Entries taken from a collection:
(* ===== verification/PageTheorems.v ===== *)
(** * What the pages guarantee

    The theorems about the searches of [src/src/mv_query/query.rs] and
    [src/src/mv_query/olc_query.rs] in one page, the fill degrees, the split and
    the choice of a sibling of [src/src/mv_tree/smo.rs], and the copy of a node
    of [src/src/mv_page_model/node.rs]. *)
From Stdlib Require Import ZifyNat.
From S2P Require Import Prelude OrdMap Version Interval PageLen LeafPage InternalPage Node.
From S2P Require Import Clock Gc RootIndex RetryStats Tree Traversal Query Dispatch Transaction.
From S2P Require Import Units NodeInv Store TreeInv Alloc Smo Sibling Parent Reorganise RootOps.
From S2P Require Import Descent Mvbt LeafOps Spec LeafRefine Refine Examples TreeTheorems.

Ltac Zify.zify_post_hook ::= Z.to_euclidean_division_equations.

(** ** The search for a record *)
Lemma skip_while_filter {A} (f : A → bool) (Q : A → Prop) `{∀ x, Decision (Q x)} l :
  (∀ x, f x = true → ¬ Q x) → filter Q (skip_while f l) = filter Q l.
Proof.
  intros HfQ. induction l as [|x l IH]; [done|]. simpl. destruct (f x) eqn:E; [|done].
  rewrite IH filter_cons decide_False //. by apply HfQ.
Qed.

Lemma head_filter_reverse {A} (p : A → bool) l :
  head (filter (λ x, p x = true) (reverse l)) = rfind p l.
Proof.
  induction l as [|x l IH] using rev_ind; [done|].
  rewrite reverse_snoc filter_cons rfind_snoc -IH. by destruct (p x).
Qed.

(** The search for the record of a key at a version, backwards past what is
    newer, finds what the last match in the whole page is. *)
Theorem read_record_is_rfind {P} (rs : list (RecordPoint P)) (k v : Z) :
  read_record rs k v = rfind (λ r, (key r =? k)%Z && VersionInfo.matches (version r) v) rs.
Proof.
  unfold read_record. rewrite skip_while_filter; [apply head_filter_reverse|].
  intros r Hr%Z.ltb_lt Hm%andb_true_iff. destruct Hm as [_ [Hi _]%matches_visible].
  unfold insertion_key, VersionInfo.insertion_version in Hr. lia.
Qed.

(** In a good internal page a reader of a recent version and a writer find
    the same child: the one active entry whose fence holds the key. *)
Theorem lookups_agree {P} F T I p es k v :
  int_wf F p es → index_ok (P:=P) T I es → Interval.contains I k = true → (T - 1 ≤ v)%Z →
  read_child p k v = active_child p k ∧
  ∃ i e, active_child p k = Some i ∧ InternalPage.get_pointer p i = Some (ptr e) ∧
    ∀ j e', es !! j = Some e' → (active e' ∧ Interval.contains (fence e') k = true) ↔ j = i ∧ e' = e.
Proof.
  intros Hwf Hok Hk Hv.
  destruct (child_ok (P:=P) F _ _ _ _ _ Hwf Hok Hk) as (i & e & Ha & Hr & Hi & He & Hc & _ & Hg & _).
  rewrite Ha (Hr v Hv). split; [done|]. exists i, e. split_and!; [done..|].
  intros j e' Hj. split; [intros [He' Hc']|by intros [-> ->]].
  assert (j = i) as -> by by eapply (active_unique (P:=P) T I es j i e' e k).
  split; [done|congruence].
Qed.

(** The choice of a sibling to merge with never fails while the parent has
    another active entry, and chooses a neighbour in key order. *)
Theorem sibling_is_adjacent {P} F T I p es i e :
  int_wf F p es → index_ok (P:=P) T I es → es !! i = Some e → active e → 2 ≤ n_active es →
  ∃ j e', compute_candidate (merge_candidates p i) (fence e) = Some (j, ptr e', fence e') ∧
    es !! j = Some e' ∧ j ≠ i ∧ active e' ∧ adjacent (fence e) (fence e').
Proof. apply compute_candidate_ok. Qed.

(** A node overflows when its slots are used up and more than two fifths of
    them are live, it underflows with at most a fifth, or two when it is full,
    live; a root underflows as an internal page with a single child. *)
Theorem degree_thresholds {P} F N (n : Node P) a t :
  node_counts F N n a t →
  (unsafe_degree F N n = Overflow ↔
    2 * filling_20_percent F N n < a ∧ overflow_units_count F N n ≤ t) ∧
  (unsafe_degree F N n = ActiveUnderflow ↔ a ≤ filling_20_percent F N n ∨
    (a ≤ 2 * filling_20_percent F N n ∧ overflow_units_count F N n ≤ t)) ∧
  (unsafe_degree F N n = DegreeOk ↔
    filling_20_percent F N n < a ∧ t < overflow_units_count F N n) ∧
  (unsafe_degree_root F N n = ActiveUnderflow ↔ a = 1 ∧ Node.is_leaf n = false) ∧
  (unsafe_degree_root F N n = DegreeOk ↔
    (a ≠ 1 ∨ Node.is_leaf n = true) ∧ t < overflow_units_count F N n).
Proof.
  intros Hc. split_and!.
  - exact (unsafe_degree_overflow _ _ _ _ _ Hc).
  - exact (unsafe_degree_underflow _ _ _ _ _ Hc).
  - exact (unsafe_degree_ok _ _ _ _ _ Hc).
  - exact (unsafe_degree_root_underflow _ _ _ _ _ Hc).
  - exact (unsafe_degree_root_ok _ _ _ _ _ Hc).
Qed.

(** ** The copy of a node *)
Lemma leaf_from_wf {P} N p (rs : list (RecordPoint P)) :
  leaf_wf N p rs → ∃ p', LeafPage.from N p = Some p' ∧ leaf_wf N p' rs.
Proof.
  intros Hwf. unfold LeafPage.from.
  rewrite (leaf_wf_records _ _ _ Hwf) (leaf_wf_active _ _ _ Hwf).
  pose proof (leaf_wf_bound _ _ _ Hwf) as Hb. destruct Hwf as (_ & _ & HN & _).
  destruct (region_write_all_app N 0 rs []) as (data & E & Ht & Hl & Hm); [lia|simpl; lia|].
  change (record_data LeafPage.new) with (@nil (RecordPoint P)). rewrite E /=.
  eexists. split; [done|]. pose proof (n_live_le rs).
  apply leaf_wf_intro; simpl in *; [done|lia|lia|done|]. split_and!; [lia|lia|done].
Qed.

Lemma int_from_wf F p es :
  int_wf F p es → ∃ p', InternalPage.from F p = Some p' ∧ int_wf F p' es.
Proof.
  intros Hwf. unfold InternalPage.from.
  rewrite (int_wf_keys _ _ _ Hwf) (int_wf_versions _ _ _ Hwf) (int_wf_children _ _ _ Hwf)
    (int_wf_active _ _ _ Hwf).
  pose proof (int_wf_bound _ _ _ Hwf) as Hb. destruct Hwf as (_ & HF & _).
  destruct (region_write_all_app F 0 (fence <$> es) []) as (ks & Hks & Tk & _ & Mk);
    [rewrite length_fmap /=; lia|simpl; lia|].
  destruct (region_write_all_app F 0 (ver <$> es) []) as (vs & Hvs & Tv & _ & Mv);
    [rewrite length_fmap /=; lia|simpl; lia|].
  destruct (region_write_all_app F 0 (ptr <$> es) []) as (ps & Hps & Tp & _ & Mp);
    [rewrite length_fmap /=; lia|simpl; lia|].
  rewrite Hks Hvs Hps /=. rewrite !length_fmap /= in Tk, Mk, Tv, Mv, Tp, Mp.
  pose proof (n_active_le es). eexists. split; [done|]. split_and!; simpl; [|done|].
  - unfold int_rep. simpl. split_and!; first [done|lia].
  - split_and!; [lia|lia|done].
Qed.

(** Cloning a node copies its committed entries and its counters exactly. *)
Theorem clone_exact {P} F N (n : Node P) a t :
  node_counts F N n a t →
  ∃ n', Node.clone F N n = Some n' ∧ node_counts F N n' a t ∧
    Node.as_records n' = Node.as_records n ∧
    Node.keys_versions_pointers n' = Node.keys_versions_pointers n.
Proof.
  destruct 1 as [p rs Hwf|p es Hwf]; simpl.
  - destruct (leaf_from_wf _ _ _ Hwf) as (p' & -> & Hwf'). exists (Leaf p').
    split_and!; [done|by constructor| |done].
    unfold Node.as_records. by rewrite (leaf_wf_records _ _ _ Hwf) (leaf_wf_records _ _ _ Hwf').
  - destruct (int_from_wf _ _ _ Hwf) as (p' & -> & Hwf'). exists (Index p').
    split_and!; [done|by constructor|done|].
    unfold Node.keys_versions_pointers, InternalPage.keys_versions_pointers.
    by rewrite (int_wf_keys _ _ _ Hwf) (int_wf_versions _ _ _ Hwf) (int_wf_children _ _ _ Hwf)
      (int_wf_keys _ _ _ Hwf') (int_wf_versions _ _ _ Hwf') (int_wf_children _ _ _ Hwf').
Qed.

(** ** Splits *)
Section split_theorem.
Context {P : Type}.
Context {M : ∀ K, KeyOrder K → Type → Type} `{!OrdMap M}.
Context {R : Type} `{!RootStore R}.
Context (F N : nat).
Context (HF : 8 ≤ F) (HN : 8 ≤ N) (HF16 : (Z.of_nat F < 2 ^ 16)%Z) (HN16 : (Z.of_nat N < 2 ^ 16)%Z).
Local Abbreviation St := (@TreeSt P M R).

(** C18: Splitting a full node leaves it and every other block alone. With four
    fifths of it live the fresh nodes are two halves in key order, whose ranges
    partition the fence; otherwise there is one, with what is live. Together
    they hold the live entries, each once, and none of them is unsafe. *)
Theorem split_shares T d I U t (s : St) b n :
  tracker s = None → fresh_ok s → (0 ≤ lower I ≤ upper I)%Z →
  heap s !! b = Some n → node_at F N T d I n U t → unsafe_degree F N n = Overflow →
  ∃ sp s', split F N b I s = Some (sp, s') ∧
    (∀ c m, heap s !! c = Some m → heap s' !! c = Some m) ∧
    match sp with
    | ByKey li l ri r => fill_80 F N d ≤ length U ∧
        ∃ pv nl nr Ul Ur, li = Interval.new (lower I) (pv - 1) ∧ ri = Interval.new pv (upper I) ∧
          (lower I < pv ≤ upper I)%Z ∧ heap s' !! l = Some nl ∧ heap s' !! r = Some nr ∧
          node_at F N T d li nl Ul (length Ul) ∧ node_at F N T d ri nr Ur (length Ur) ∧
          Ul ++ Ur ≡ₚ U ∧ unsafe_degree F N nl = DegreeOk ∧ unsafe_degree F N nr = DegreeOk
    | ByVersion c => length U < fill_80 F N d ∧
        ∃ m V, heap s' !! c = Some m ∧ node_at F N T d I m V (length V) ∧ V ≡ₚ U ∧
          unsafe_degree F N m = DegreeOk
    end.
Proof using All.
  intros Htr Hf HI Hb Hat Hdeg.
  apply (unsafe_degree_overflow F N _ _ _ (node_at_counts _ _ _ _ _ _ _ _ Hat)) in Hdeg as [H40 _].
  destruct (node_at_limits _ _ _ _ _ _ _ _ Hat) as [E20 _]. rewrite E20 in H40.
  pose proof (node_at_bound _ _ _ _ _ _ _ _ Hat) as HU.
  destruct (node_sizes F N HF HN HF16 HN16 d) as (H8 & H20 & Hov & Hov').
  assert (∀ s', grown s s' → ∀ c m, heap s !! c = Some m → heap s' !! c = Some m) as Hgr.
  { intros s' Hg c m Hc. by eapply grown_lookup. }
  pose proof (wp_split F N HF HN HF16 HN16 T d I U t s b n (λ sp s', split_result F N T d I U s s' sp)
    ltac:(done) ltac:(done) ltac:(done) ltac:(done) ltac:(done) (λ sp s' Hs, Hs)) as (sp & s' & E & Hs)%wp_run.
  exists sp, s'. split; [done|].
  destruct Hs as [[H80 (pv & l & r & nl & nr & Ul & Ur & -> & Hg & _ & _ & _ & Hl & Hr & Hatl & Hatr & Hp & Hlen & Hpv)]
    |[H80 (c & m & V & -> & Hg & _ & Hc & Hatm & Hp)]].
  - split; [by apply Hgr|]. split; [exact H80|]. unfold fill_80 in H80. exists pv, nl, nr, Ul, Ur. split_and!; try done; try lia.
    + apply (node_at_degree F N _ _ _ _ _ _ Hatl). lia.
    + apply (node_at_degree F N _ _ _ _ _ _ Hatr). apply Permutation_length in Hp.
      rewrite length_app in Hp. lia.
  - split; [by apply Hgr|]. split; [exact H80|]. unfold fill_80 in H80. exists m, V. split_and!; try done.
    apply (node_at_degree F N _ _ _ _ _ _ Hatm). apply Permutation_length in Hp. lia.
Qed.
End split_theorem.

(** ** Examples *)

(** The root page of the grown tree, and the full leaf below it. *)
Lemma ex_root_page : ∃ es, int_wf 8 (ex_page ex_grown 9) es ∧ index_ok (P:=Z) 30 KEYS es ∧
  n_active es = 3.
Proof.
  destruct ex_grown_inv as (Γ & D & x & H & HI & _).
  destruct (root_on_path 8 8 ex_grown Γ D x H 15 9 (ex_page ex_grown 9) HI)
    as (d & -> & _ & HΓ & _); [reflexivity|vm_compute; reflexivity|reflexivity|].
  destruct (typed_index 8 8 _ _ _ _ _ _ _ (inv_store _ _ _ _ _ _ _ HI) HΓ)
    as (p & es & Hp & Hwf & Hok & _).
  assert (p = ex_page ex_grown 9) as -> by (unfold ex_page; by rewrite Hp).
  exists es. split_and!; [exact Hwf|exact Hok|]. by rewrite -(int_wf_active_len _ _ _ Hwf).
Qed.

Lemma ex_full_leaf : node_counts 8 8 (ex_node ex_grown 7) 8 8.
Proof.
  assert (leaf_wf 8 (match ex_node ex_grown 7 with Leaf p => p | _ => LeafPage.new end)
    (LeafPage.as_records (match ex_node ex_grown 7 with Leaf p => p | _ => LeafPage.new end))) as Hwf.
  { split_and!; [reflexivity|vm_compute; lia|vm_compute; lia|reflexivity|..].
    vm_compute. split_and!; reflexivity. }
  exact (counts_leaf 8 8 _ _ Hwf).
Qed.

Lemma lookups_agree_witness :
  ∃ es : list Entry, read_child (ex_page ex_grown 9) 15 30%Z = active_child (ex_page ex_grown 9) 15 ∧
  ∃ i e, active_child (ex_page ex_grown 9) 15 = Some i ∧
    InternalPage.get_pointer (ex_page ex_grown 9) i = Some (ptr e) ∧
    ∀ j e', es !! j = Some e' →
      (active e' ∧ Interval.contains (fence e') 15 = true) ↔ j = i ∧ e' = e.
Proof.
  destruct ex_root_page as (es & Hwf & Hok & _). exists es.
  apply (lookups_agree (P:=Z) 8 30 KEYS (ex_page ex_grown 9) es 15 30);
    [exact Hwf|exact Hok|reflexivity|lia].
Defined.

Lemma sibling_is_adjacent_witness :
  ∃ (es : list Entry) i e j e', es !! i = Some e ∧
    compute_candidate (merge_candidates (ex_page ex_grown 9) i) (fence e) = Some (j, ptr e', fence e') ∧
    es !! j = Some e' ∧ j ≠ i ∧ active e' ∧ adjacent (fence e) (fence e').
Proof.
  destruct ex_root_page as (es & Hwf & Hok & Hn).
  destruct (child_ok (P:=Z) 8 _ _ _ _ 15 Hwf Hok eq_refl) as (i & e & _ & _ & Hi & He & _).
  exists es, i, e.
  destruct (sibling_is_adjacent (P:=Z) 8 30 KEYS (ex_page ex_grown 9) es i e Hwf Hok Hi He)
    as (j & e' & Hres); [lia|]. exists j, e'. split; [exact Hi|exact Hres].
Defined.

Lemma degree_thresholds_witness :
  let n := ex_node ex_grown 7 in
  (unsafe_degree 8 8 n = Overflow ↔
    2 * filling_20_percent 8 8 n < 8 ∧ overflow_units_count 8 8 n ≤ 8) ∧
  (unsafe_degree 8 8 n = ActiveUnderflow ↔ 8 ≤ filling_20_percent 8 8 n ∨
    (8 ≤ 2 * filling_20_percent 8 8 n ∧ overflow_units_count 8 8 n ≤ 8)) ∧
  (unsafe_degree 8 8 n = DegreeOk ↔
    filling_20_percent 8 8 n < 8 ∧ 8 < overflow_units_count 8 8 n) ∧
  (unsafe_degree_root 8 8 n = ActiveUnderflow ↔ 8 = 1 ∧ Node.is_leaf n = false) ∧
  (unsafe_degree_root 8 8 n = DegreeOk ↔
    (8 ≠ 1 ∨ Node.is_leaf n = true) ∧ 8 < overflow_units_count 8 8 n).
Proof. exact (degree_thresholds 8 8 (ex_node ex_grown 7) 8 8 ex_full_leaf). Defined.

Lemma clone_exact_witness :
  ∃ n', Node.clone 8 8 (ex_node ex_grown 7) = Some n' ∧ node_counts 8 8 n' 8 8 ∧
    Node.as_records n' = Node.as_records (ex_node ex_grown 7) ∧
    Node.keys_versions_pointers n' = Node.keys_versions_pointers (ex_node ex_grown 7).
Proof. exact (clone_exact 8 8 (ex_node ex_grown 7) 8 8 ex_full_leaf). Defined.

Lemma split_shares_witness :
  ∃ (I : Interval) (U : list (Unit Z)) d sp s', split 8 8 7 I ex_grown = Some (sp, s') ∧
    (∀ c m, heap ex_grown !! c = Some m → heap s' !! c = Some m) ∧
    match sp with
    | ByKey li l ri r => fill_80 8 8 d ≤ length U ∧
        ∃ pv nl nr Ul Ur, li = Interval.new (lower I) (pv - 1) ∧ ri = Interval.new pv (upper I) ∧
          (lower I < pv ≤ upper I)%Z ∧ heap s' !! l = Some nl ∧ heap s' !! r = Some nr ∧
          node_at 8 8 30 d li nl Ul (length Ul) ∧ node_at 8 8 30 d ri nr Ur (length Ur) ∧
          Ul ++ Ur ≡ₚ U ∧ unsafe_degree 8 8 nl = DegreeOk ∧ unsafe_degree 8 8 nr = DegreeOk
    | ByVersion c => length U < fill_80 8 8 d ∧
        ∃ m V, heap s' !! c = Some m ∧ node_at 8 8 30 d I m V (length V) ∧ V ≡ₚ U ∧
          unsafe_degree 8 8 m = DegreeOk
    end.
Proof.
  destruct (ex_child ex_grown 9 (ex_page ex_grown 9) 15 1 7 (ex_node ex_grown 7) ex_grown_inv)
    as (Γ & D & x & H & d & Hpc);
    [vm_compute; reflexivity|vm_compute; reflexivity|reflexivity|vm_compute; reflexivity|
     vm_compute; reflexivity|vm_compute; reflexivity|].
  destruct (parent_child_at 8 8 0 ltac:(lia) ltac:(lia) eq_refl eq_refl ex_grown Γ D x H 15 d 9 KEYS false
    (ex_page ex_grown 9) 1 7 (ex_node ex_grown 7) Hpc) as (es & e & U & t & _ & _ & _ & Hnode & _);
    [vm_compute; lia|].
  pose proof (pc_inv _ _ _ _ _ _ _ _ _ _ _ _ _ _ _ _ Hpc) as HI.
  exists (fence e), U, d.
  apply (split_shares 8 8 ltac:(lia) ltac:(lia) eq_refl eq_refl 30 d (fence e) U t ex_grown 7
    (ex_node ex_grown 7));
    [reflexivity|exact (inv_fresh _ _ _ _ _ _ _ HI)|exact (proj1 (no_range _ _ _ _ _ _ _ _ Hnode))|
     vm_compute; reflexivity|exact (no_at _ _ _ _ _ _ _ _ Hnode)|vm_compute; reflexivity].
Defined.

> Task description:
In the records above, find each line that holds the word "ByKey"; copy all such lines.

> Your solution:
    | ByKey li l ri r => fill_80 F N d ≤ length U ∧
    | ByKey li l ri r => fill_80 8 8 d ≤ length U ∧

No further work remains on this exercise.